Anyway, there are some interesting parallels between London of 180 years ago and London now. There's a passage discussing the Hackney carriage drivers (the horse-drawn predecessor of the famous London black cab) being furious that cheaper, faster independent cabs are becoming more popular and threatening their business. The same week I read in the newspapers that there was controversy over the rising popularity of minicabs threatening the black cabs!
This passage was also interesting, in light of perennial news stories decrying binge drinking and claiming that women are becoming more violent:
"On one side, a little crowd has collected round a couple of ladies, who having imbibed the contents of various ‘three-outs’ of gin and bitters in the course of the morning, have at length differed on some point of domestic arrangement, and are on the eve of settling the quarrel satisfactorily, by an appeal to blows, greatly to the interest of other ladies who live in the same house, and tenements adjoining, and who are all partisans on one side or other.
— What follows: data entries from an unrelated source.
Section bottom_up_claim.
Import WellBoreExpanded.

(** C4 as stated fails: addSection requires a bottom among the raw fields,
    and the stored section keeps it, so the first section of a well ending
    at 1000 ends at 800 when the raw fields say so. *)
Lemma bottom_up_claim_fails :
  ∃ w1 s,
    add_section_with_properties example_well_bottom_up
      (<["length" := VNum 300]> (raw_fields "production" 800 800)) = Ok w1
    ∧ values (sections w1) = [s]
    ∧ s !! "bottom" = Some (VNum 800)
    ∧ bottom example_well_bottom_up = 1000.
Proof.
  assert (H : match add_section_with_properties example_well_bottom_up
                      (<["length" := VNum 300]>
                         (raw_fields "production" 800 800)) with
              | Ok w => Some ((fun s : section => s !! "bottom")
                              <$> values (sections w))
              | Raise _ => None
              end = Some [Some (VNum 800)]) by (vm_compute; reflexivity).
  destruct (add_section_with_properties _ _) as [w1|]; [|discriminate].
  injection H as H.
  destruct (values (sections w1)) as [|s [|s' l]] eqn:E; try discriminate.
  injection H as H. exists w1, s.
  split; [reflexivity|]. split; [exact E|].
  split; [exact H | reflexivity].
Qed.

(** A run of bottom-up insertions keeps the well staged. *)
Lemma add_sections_bottom_up (calls : list section) (self : t) :
  method self = "bottom_up" →
  staged_bottom_up self →
  Forall bottom_up_call calls →
  ∃ self',
    add_sections self calls = Ok self'
    ∧ staged_bottom_up self'
    ∧ method self' = "bottom_up"
    ∧ length (sections self') = (length (sections self) + length calls)%nat
    ∧ (calls ≠ [] →
       Sorted (key_order depth_key true) (values (sections self')))
    ∧ (complete self = true → complete self' = true).
Proof.
  revert self. induction calls as [|kwargs calls IH]; intros self Hm Hst Hc.
  - exists self. cbn. rewrite Nat.add_0_r. done.
  - apply Forall_cons in Hc as [[Hreq Hplain] Hc].
    destruct (add_section_bottom_up_new_staged self kwargs Hst Hplain)
      as (w1 & bd & dv & Hadd & _ & _ & Hperm & _ & Hsorted & Hcomp & Hst1
          & Hm1 & _).
    rewrite Hm in Hm1.
    destruct (IH w1 Hm1 Hst1 Hc) as (w2 & Hrun & Hst2 & Hm2 & Hlen & Hs2 & Hc2).
    exists w2. cbn [add_sections].
    rewrite (add_section_with_properties_complete _ _ Hreq), Hm.
    cbn [String.eqb Ascii.eqb Bool.eqb]. rewrite Hadd.
    cbn [mbind pyresult_bind].
    split; [exact Hrun|]. split; [exact Hst2|]. split; [exact Hm2|].
    assert (Hl1 : length (sections w1) = S (length (sections self))).
    { apply Permutation_length in Hperm. unfold values in Hperm.
      rewrite length_app, !length_map in Hperm. cbn in Hperm. lia. }
    split; [rewrite Hlen, Hl1; cbn; lia|].
    split.
    + intros _. destruct calls as [|c calls']; [|by apply Hs2].
      cbn in Hrun. by injection Hrun as <-.
    + intros Hcs. apply Hc2. rewrite Hcomp, Hcs. done.
Qed.

(** C4 (amended). A new bottom-up well is staged with no section and the
    flag down.  On a staged bottom-up well an insertion with raw fields
    whose depth keys (top, bottom, md_top, md_bottom, length) hold numbers
    when present returns.  The derived bottom is the well bottom when no
    section is staged.  The derived top is max(derived bottom - length,
    well top) when a length is supplied, else the supplied top, else the
    well top.  The stored section is the raw fields completed with the
    derived top and bottom: a top or bottom that the raw fields carry (and
    addSection requires a bottom) is stored as given.  The sections are the
    old ones and the stored one, sorted descending by md_bottom if present
    else bottom and keyed 0..n-1.  The completion flag is never lowered,
    and the first insertion raises it exactly when the stored top equals
    the well top.  addSection with every required parameter is this
    insertion, and a run of such calls returns. *)
Theorem bottom_up_assembly :
  (∀ (name : string) (top bottom md tvd tol fg : Q) (self : t),
     new name top bottom md tvd tol fg "bottom_up" = Ok self →
     staged_bottom_up self ∧ method self = "bottom_up"
     ∧ sections self = [] ∧ complete self = false)
  ∧ (∀ (self : t) (kwargs : section),
       staged_bottom_up self →
       plain_depths kwargs →
       ∃ (self' : t) (boundary derived : Q) (stored : section),
         add_section_bottom_up_new self kwargs = Ok self'
         ∧ (sections self = [] → boundary = bottom self)
         ∧ derived == expected_top (top self) boundary kwargs
         ∧ stored = update (<["top" := VNum derived]>
                              (<["bottom" := VNum boundary]> ∅)) kwargs
         ∧ (kwargs !! "bottom" = None →
            stored !! "bottom" = Some (VNum boundary))
         ∧ (kwargs !! "top" = None → stored !! "top" = Some (VNum derived))
         ∧ (∀ k v, kwargs !! k = Some v → stored !! k = Some v)
         ∧ values (sections self') ≡ₚ values (sections self) ++ [stored]
         ∧ sections self' = indexed (values (sections self'))
         ∧ Sorted (key_order depth_key true) (values (sections self'))
         ∧ (complete self = true → complete self' = true)
         ∧ (sections self = [] →
            ∃ t : Q, stored !! "top" = Some (VNum t)
                     ∧ (complete self' = true
                        ↔ complete self = true ∨ t == top self))
         ∧ staged_bottom_up self'
         ∧ method self' = method self
         ∧ top self' = top self
         ∧ bottom self' = bottom self)
  ∧ (∀ (self : t) (kwargs : section),
       method self = "bottom_up" →
       all_required kwargs →
       add_section_with_properties self kwargs
       = add_section_bottom_up_new self kwargs)
  ∧ (∀ (self : t) (calls : list section),
       method self = "bottom_up" →
       staged_bottom_up self →
       Forall bottom_up_call calls →
       ∃ self',
         add_sections self calls = Ok self'
         ∧ staged_bottom_up self'
         ∧ length (sections self')
           = (length (sections self) + length calls)%nat
         ∧ (calls ≠ [] →
            Sorted (key_order depth_key true) (values (sections self')))
         ∧ (complete self = true → complete self' = true)).
Proof.
  split; [|split; [|split]].
  - intros name top bottom md tvd tol fg self H.
    apply new_fresh in H as [-> _]. repeat split. constructor.
  - intros self kwargs Hst Hplain.
    destruct (add_section_bottom_up_new_staged self kwargs Hst Hplain)
      as (w1 & bd & dv & Hadd & Hbd & Hexp & Hperm & Hidx & Hsorted & Hcomp
          & Hst1 & Hm & Ht & Hb).
    eexists w1, bd, dv, _.
    split; [exact Hadd|].
    split.
    { intros He. rewrite He in Hbd. exact Hbd. }
    split; [exact Hexp|].
    split; [reflexivity|].
    split.
    { intros Hn. rewrite update_lookup_base by done.
      rewrite lookup_insert_ne by done. by rewrite lookup_insert_eq. }
    split.
    { intros Hn. rewrite update_lookup_base by done.
      by rewrite lookup_insert_eq. }
    split; [intros k v Hk; by apply update_lookup_kwargs|].
    split; [exact Hperm|]. split; [exact Hidx|]. split; [exact Hsorted|].
    split; [intros Hc; by rewrite Hcomp, Hc|].
    split; [|done].
    intros He. rewrite He in Hperm. cbn in Hperm.
    symmetry in Hperm. apply Permutation_length_1_inv in Hperm.
    destruct Hst1 as [_ Hnum]. rewrite Hperm in Hnum.
    apply Forall_cons in Hnum as [[[t Htop] _] _].
    exists t. split; [exact Htop|].
    rewrite Hcomp. unfold top_reached. rewrite Hperm. cbn [head].
    rewrite Htop. cbn [py_eq_num VNum]. rewrite Ht.
    rewrite orb_true_iff, Qeq_bool_iff. done.
  - intros self kwargs Hm Hreq.
    rewrite (add_section_with_properties_complete _ _ Hreq), Hm.
    reflexivity.
  - intros self calls Hm Hst Hc.
    destruct (add_sections_bottom_up calls self Hm Hst Hc)
      as (w & H1 & H2 & _ & H3 & H4 & H5).
    by exists w.
Qed.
‘Vy don’t you pitch into her, Sarah?’ exclaims one half-dressed matron, by way of encouragement. ‘Vy don’t you? if my ’usband had treated her with a drain last night, unbeknown to me, I’d tear her precious eyes out—a wixen!’
‘What’s the matter, ma’am?’ inquires another old woman, who has just bustled up to the spot.
‘Matter!’ replies the first speaker, talking at the obnoxious combatant, ‘matter! Here’s poor dear Mrs. Sulliwin, as has five blessed children of her own, can’t go out a charing for one arternoon, but what hussies must be a comin’, and ’ticing avay her oun’ ’usband, as she’s been married to twelve year come next Easter Monday, for I see the certificate ven I vas a drinkin’ a cup o’ tea vith her, only the werry last blessed Ven’sday as ever was sent. I ’appen’d to say promiscuously, “Mrs. Sulliwin,” says I—’
‘What do you mean by hussies?’ interrupts a champion of the other party, who has evinced a strong inclination throughout to get up a branch fight on her own account (‘Hooroar,’ ejaculates a pot-boy in parenthesis, ‘put the kye-bosk on her, Mary!’), ‘What do you mean by hussies?’ reiterates the champion.
‘Niver mind,’ replies the opposition expressively, ‘niver mind; you go home, and, ven you’re quite sober, mend your stockings.’
This somewhat personal allusion, not only to the lady’s habits of intemperance, but also to the state of her wardrobe, rouses her utmost ire, and she accordingly complies with the urgent request of the bystanders to ‘pitch in,’ with considerable alacrity. The scuffle became general, and terminates, in minor play-bill phraseology, with ‘arrival of the policemen, interior of the station-house, and impressive dénouement.’ "
It's also interesting to note that the characters are speaking in a form of cockney accent that has died out over the years - replacing W with V, for example. Some people like to be disparaging about the dialects used by working-class people (here in the UK, at least), without really realising that language is not static, it is constantly evolving.